I breathed out and that was it.
My in-breath and out-breath were suddenly the same, which amounts to saying I stopped breathing between breaths.
I hadn’t yet read the Bhagavad Gita (a principle Hindu scripture) on this point, and even if I had I wouldn’t have been prepared for the reality of its words. Then the heart made a few off beats and stopped too, but I hadn’t yet read Sri Aurobindo’s epic poem of the spiritual path Savitri in regards to this state and had no idea that something like that was even possible, and even if I had I wouldn’t have believed it just reading it.
Those things were all well and good, or I should say, mind blowing in themselves, but the thing is, just before the breathing stopped (although it’s really like equal in and out-breath and not like breath has stopped, though there’s no intake and outtake), my mind had just shut off, stopped thinking entirely, what had triggered the breathing and the heart to do their thing in the first place.
Now, this silence was something I’d read about beforehand, in Tibetan Yoga and Secret Doctrines, one of the first compilations done of that yoga translated into English, which had been my Bible for three months. I’d done a yoga intensive on my own so to experience for myself what all the fuss was about.
A thousand books could not have prepared me for the real thing: no thought, no I, no center on which to bank experience, no bottom, top, walls. Instead, only the vast in which the world floated in front of my eyes ,exposed as the imposter I’d sometimes suspected it was, how it appears in the silence that is.
Only I was no dummy; all was there, all knowledge, self-known, and I am sorry, but to describe that I can only say it was as though I was looking around the corner of my mind directly into infinity.
Stupid me, things got a bit weird, since I found myself suddenly shooting up my spine like a rocket God knows where (years later I would learn), something that was a bit much seeing that I wasn’t in meditation but driving a pickup-truck down the highway (action has always been part of my path), and so I just shook the fire out myself like a wet dog and turned the whole thing off, or turned it all back on, depending on how you see it, afterwards feeling every bit like Percival having seen the grail and not had enough sense to know to grab hold of the thing.
Spirituality is understood for the majority to mean more practices you do to stay mindful, healthy, than a radical process of inner realization and enlightenment.
A dodgy, confused tangle of aliens, angels and avatars that we now with a laugh call the New Age has cast shadows of being bogus on even the use of the word consciousness, how much more on talk of its transformation.

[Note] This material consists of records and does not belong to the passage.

(** * Verification of [src/modules/task_scheduler.py]

    A shallow embedding of the [TaskScheduler] class together with the parts
    of its two dependencies that its methods reach: a few Python builtins
    ([int], [datetime], [time.sleep], [threading.Thread]) and the
    [Scheduler] and [Job] classes of the third-party [schedule] package
    (release line 1.x up to 1.2.1, whose [Job._schedule_next_run] adds the
    period to the current time).

    Conventions.
    - A Python [str] is a Rocq [string]; a character stands for the code
      point of the same number.  Only ASCII digits and ASCII white space are
      recognised by the parsers below.
    - A naive [datetime] is the number of microseconds since
      0001-01-01T00:00:00, a [timedelta] a number of microseconds; both are
      integers and their range checks are written out.
    - Methods take the state and return the new state, with a [result] for
      what the call returns or raises.
    - The clock moves in [time.sleep] only: all that one call does happens
      at one time.
    - A loop thread runs one turn of its [while] statement at a time
      ([thread_step]); the turns of the threads and the calls of the host
      interleave in any order.
    - Calls to [logger] only write to the logging subsystem; they are not
      part of the state.

    The scheduler methods of [PersonalAssistant] ([src/assistant.py]) act
    on the scheduler of the process, the one the module-level
    [get_scheduler] hands out; they are embedded as functions of the same
    state.  The command-line front end ([src/main.py]) only reads input and
    prints, and is not part of the development. *)

From stdpp Require Import base gmap sets list strings.
From Stdlib Require Import ZArith Ascii String Lia.

Local Open Scope string_scope.
Local Open Scope list_scope.
Local Open Scope Z_scope.

(** ** Exceptions *)

Inductive exc : Type :=
  | ValueError
  | TypeError
  | RuntimeError
  | OverflowError
  | AssertionError
  | ScheduleValueError      (* schedule.ScheduleValueError(ScheduleError) *)
  | IntervalError           (* schedule.IntervalError(ScheduleValueError) *)
  | OtherException          (* any other class derived from Exception *)
  | KeyboardInterrupt
  | SystemExit.

(** [isinstance(e, Exception)]: what [except Exception] catches. *)
Definition is_Exception (e : exc) : bool :=
  match e with
  | KeyboardInterrupt | SystemExit => false
  | _ => true
  end.

(** [isinstance(e, ValueError)]: what [except ValueError] catches.  The
    exceptions of [schedule] derive from [Exception] directly. *)
Definition is_ValueError (e : exc) : bool :=
  match e with
  | ValueError => true
  | _ => false
  end.

Inductive result (A : Type) : Type :=
  | Ok (a : A)
  | Raise (e : exc).
Arguments Ok {A} a.
Arguments Raise {A} e.
Fixpoint spaces (n : nat) : string :=
  match n with
  | O => ""
  | S k => String " " (spaces k)
  end.

(** [format(n, '<w>d')]: right-justified in a field of [w] characters. *)
Definition format_d (w : nat) (n : Z) : string :=
  let s := str_of_int n in spaces (w - String.length s) ++ s.

Definition newline : string := String (ascii_of_nat 10) "".

Fixpoint join (sep : string) (l : list string) : string :=
  match l with
  | [] => ""
  | [s] => s
  | s :: rest => s ++ sep ++ join sep rest
  end.

(** ** [int(s)]

    Base-10 parsing as CPython does it on ASCII text: white space (tab,
    newline, vertical tab, form feed, carriage return, space) is
    stripped from both ends, one sign is allowed, and the digits may be
    grouped with single underscores.  Digits and spaces outside ASCII,
    which CPython also accepts, are not modelled: command line arguments
    are taken to be ASCII. *)

Definition is_space (c : ascii) : bool :=
  let n := nat_of_ascii c in
  (((9 <=? n) && (n <=? 13)) || (n =? 32))%nat.

Definition digit_val (c : ascii) : option Z :=
  let n := nat_of_ascii c in
  if ((48 <=? n) && (n <=? 57))%nat then Some (Z.of_nat n - 48) else None.

Fixpoint lstrip (s : string) : string :=
  match s with
  | String c r => if is_space c then lstrip r else s
  | EmptyString => s
  end.

Fixpoint rev_append (s acc : string) : string :=
  match s with
  | EmptyString => acc
  | String c r => rev_append r (String c acc)
  end.

Definition rev (s : string) : string := rev_append s "".

Definition strip (s : string) : string := rev (lstrip (rev (lstrip s))).

(** Digits with single underscores between them; [prev] tells whether the
    previous character was a digit. *)
Fixpoint parse_digits (acc : Z) (prev : bool) (s : string) : option Z :=
  match s with
  | EmptyString => if prev then Some acc else None
  | String c r =>
      match digit_val c with
      | Some d => parse_digits (10 * acc + d) true r
      | None =>
          if (Ascii.eqb c "_" && prev)%bool then parse_digits acc false r
          else None
      end
  end.

(** [int(s)]: [None] stands for [ValueError]. *)
Definition int (s : string) : option Z :=
  match strip s with
  | String "-" r => option_map Z.opp (parse_digits 0 false r)
  | String "+" r => parse_digits 0 false r
  | r => parse_digits 0 false r
  end.

End Py.

(* ===================================================================== *)
(** * Part I.b  [test3.py] *)
(* ===================================================================== *)

Module Test3.

(** Standard output is modelled as the list of the texts handed to
    [print], one element per call ([print] ends each with a newline). *)
Definition stdout := list string.

Definition print (s : string) : stdout := [s].

Definition greet (name : string) : stdout :=
  print ("Hello, " ++ name ++ "!").

Definition add (a b : Z) : stdout :=
  print (Py.str_of_int a ++ " + " ++ Py.str_of_int b ++ " = " ++ Py.str_of_int (a + b)).

Definition usage : string :=
  "Usage: python3 test3.py -p <name> OR python3 test3.py add <a> <b>".

Definition not_integers : string :=
  "Please provide two integers for addition.".

(** [sys.argv[i]]; every use below is guarded by a length test, so the
    default is never observed. *)
Definition argv_at (argv : list string) (i : nat) : string := nth i argv "".

(** The body under [if __name__ == "__main__":], as a function of
    [sys.argv]. *)
Definition main (argv : list string) : stdout :=
  if (1 <? length argv)%nat then
    if (argv_at argv 1 =? "-p")%string && (2 <? length argv)%nat then
      greet (argv_at argv 2)
    else if (argv_at argv 1 =? "add")%string && (3 <? length argv)%nat then
      match Py.int (argv_at argv 2) with
      | None => print not_integers
      | Some a =>
          match Py.int (argv_at argv 3) with
          | None => print not_integers
          | Some b => add a b
          end
      end
    else print usage
  else print usage.

End Test3.

(* ===================================================================== *)
(** * Part I.c  Decoded JSON values and the Python operations on them *)
(* ===================================================================== *)

(** What [response.json()] returns.  Strings are kept as UTF-8 bytes.  A
    decoded object is a [dict]: its keys are distinct and keep the order
    of the document.  JSON numbers with a fraction or an exponent decode
    to floats, which are not modelled: numbers are integers. *)
Inductive json : Type :=
| JNull
| JBool (b : bool)
| JInt (n : Z)
| JStr (s : string)
| JArr (items : list json)
| JObj (fields : list (string * json)).
(** * mezzanine.pages.middleware.PageMiddleware

    A shallow embedding of [PageMiddleware] (src/mezzanine/pages/middleware.py)
    and the properties of [process_view] and [installed].

    Python objects are modelled by the small value universe [pyval]; calls
    that leave the module (the dispatched view, the page view, the page
    processors, [import_dotted_path]) are recorded in a call trace, so that
    "is never invoked" and "runs before" are statements about that trace.
    Exceptions are the left summand of every result. *)

From stdpp Require Import base option list strings numbers countable gmap fin_maps.

Local Open Scope Z_scope.
Set Warnings "-register-all".

(** ** Python values *)

(** Hashable values, after Python's key equality ([True == 1], [False == 0]
    are the same dictionary key). *)
Inductive pykey :=
| KNone
| KInt (n : Z)
| KStr (s : string).

#[global] Instance pykey_eq_dec : EqDecision pykey.
Proof. solve_decision. Defined.

Definition pykey_enc (k : pykey) : unit + (Z + string) :=
  match k with
  | KNone => inl tt
  | KInt n => inr (inl n)
  | KStr s => inr (inr s)
  end.

Definition pykey_dec (x : unit + (Z + string)) : pykey :=
  match x with
  | inl _ => KNone
  | inr (inl n) => KInt n
  | inr (inr s) => KStr s
  end.

#[global] Instance pykey_countable : Countable pykey.
Proof.
  refine (inj_countable' pykey_enc pykey_dec _).
  intros []; reflexivity.
Defined.

(** The values a page processor may hand back, other than a response
    object.  A [PyDict] keeps its items in insertion order, which is the
    order [for k in d] visits them. *)
Inductive pyval :=
| PyNone
| PyBool (b : bool)
| PyInt (n : Z)
| PyStr (s : string)
| PyList (l : list pyval)
| PyDict (d : list (pykey * pyval)).

(** A template context: [response.context_data] when it is a dict. *)
Abbreviation context := (gmap pykey pyval).

Inductive exn :=
| Http404 (msg : string)
| ImproperlyConfigured (msg : string)
| MiddlewareNotUsed
| ValueError (msg : string)
| TypeError
| AttributeError (attr : string)
| IndexError
| KeyError
| ImportError (name : string)
| OtherError (name : string).
Fixpoint value_encode (v : value) : gen_tree value_leaf :=
  match v with
  | VNil => GenNode 0 []
  | VBool b => GenLeaf (inl (inl b))
  | VInt n => GenLeaf (inl (inr n))
  | VString s => GenLeaf (inr (inl s))
  | VPtr e a => GenLeaf (inr (inr (e, a)))
  | VSlice e items =>
      GenNode 1 (GenLeaf (inr (inr (e, None))) :: map value_encode items)
  | VStruct n fields =>
      GenNode 2 (GenLeaf (inr (inl n)) :: map value_encode fields)
  end.

Fixpoint value_decode (g : gen_tree value_leaf) : option value :=
  match g with
  | GenNode 0 [] => Some VNil
  | GenLeaf (inl (inl b)) => Some (VBool b)
  | GenLeaf (inl (inr n)) => Some (VInt n)
  | GenLeaf (inr (inl s)) => Some (VString s)
  | GenLeaf (inr (inr (e, a))) => Some (VPtr e a)
  | GenNode 1 (GenLeaf (inr (inr (e, _))) :: ts) =>
      VSlice e <$> mapM value_decode ts
  | GenNode 2 (GenLeaf (inr (inl n)) :: ts) =>
      VStruct n <$> mapM value_decode ts
  | _ => None
  end.

Lemma value_decode_encode v : value_decode (value_encode v) = Some v.
Proof.
  induction v as [ | | | | | e items IH | n fields IH ] using value_nested_ind;
    try reflexivity; simpl.
  - assert (mapM value_decode (map value_encode items) = Some items) as ->;
      [|done].
    induction IH as [|x xs Hx _ IHxs]; simpl; [done|].
    by rewrite Hx; simpl; rewrite IHxs.
  - assert (mapM value_decode (map value_encode fields) = Some fields) as ->;
      [|done].
    induction IH as [|x xs Hx _ IHxs]; simpl; [done|].
    by rewrite Hx; simpl; rewrite IHxs.
Qed.

#[global] Instance value_countable : Countable value :=
  inj_countable value_encode value_decode value_decode_encode.

(** ** The tag parser *)

Module TagParser.

Definition summerTag : string := "summer".
Definition tagAutoInject : string := "auto".
Definition separator : ascii := ","%char.

(** [strings.Split(s, sep)] for a one-byte separator: every occurrence of
    the separator ends a component, so [n] separators give [n + 1]
    components and the empty string gives one empty component. *)
Fixpoint Split (s : string) (sep : ascii) : list string :=
  match s with
  | EmptyString => [EmptyString]
  | String c rest =>
      if decide (c = sep) then EmptyString :: Split rest sep
      else match Split rest sep with
           | hd :: tl => String c hd :: tl
           | [] => [String c EmptyString]
           end
  end.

The information of this age comes in innumerable bits with no distinction made between trivia and essential knowledge, between what new gadget we have or how many more stars we can count and the ways in and up to that undiscovered about us, and the communication is by machine, with little or no real understanding of the difference between that and someone’s present face, the give and take of their eyes. The world carries on as if there is no spiritual reality presiding over the course of our lives, nothing more to us or special about us other than our dexterity in the process of natural selection.
Few see the underlying spiritual reality as the true face of existence, and most often when and if we do feel its call to look on its face and look deeply, we only see tokens, religious gleams, and we get carried away on a tide of symbols that, for all their power, for all their glory, can’t reach the dwelling place of our soul and give us God so intimately we see that face to be likened to our very own.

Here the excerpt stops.